A-0749 (a)(2) The hospital infection prevention and control program, as documented in its policies and procedures, employs methods for preventing and controlling the transmission of infections within the hospital and between the hospital and other institutions and settings. Based on observations, document reviews, and interviews, the facility failed to ensure a functional and sanitary environment for surgical services to avoid sources and transmission of infections and communicable diseases. Specifically, the facility failed to ensure surgical instruments were processed in accordance with facility policies and manufacturer instructions for use (IFU) in one of one observations in the emergency department (ED).

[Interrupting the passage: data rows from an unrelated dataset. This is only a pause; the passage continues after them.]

(** * STX: Option, Result and the abort panic handler

    A shallow embedding of [include/stx/internal/option_result.h] and of
    [include/stx/panic/handlers/abort/abort.h].

    C++ member functions become functions into a small execution monad [M]
    which threads a trace of observable events (panics, aborts, callback
    invocations and the explicit lifetime statements of the source:
    destructor calls, placement [new] and [std::swap]) and whose outcome
    says whether control came back to the caller.  Objects are passed
    explicitly: a member function that mutates [*this] returns the new
    state of [*this] next to its C++ return value. *)

From Stdlib Require Import String List Bool Arith ZArith Lia.
From ExtLib Require Import Structures.Monad.
Import ListNotations.
Import MonadNotation.
Local Open Scope monad_scope.

Module stx.

(** ** Execution model *)

(** The object an event is about: [*this] of the running member function,
    or its [rhs] operand. *)
Inductive Object : Type := this_ | rhs_.

(** The member of the anonymous union an event is about. *)
Inductive Member : Type := storage_value | storage_err.

Inductive Event : Type :=
| EvPanic                                  (* the panic entry point was entered *)
| EvAbort                                  (* std::abort() was executed *)
| EvInvoke                                 (* a callable argument was called *)
| EvDestroy (o : Object) (m : Member)      (* o.m.~X() *)
| EvConstruct (o : Object) (m : Member)    (* new (&o.m) X(...) *)
| EvSwap (m : Member).                     (* std::swap on two m members *)

Definition Trace := list Event.

(** How a call ends: it returns a value, the process is terminated, or the
    behaviour is undefined (an access to a union member that is not alive). *)
Inductive Outcome (A : Type) : Type :=
| Returned (a : A)
| Terminated
| Undefined.
Arguments Returned {A} a.
Arguments Terminated {A}.
Arguments Undefined {A}.

Definition M (A : Type) : Type := Trace -> Outcome A * Trace.

Definition M_ret {A} (a : A) : M A := fun tr => (Returned a, tr).

Definition M_bind {A B} (m : M A) (k : A -> M B) : M B :=
  fun tr =>
    match m tr with
    | (Returned a, tr') => k a tr'
    | (Terminated, tr') => (Terminated, tr')
    | (Undefined, tr') => (Undefined, tr')
    end.

#[export] Instance Monad_M : Monad M :=
  {| ret := @M_ret; bind := @M_bind |}.

Definition emit (e : Event) : M unit := fun tr => (Returned tt, tr ++ [e]).

Definition undefined_behaviour {A} : M A := fun tr => (Undefined, tr).

(** [std::forward<Fn&&>(op)(x)]: the call of a callable argument. *)
Definition invoke {A B} (op : A -> M B) (x : A) : M B :=
  emit EvInvoke ;; op x.

Definition is_returned {A} (o : Outcome A) : bool :=
  match o with Returned _ => true | _ => false end.

Fixpoint count_panics (tr : Trace) : nat :=
  match tr with
  | [] => 0
  | EvPanic :: tr' => S (count_panics tr')
  | _ :: tr' => count_panics tr'
  end.

Fixpoint count_invocations (tr : Trace) : nat :=
  match tr with
  | [] => 0
  | EvInvoke :: tr' => S (count_invocations tr')
  | _ :: tr' => count_invocations tr'
  end.

(** The state a [T] is left in after it was the source of a move
    construction ([T(std::move(x))]); the new object holds the value [x]
    had. *)
Class MoveConstructible (T : Type) : Type := moved_from : T -> T.

(** [convertible_to<From, To>], with the conversion it stands for. *)
Class convertible_to (From To : Type) : Type := convert : From -> To.

(** [equality_comparable<A const&, B const&>]: [a == b] is an expression
    convertible to [bool]. *)
Class equality_comparable (A B : Type) : Type := equal : A -> B -> bool.

(** [default_constructible<T>], with the value [T()] builds. *)
Class default_constructible (T : Type) : Type := default_value : T.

Based on observations, document reviews, and interviews, the facility failed to ensure a functional and sanitary environment for surgical services to avoid sources and transmission of infections and communicable diseases. Specifically, the facility failed to ensure surgical instruments were processed in accordance with facility policies and manufacturer instructions for use (IFU) in one of one observations in the emergency department (ED).

Findings include:

Facility policy:

The Sterile Processing Procedures policy read, items to be sterilized must be cleaned, inspected, decontaminated, sterilized, and stored in a controlled environment. For instrument cleaning and decontamination, the following steps must be followed: Refer to the manufacturer ' s instructions or guidelines for specific care instructions for each instrument prior to proceeding. All objects to be sterilized must first be thoroughly cleaned to remove all bioburden and other residue. Soiled objects shall be placed in a designated covered container and sprayed with an enzymatic foam or gel at the point of use. The items will then be taken to the Sterile Processing Department for reprocessing or cleaned in the OR decontamination room if applicable.

References:

According to the Association for the Advancement of Medical Instrumentation (AAMI) Sterile Processing - Manufacturer ' s Instructions; the manufacturer ' s written IFU for the cleaning and sterilization of surgical instruments should be read, understood, and followed by those responsible for processing the instrument. The cleaning process should be audited to ensure that the procedures being used comply with the manufacturer ' s written IFU and that the personnel performing cleaning procedures have received documented training and have demonstrated competency in the cleaning process.

According to the Association for the Advancement of Medical Instrumentation (AAMI) Sterile Processing - Precleaning: instruments should be precleaned immediately following use. Gross debris should be removed, and instrument lumens should be flushed with sterile distilled water as recommended by the manufacturer. The instruments should be maintained in a moist state before cleaning in order to prevent the drying of surgical debris onto or within them.

According to the Association for the Advancement of Medical Instrumentation (AAMI) Sterile Processing - Transport of Instruments; during transport of instruments from the point of use to the decontamination area, appropriate precautions (e.g., use of a closed transport container) should be taken to avoid personnel exposure to blood-borne pathogens, contamination of the work environment, and further contamination of the instruments. The time between using instruments and cleaning them should be kept to a minimum.

The BD MEDICAL/ CAREFUSION / V. MUELLER General Surgical Instrument IFU read, Point of Use Pre-processing Instructions: Initiate cleaning of device within two hours of use. Remove excess gross soil as soon as possible after use by rinsing or wiping the device. Disassembly Pre-processing Instructions: All devices must be processed in the completely open position (i.e. flushports, jaws, etc.) to allow solution contact of all surfaces.

Warnings: device shall be used in accordance with these IFU. Improper use of these devices may cause serious injury. In addition, improper care and maintenance of the devices may render the devices non-sterile prior to patient use and may cause serious injury to the health care provider or the patient.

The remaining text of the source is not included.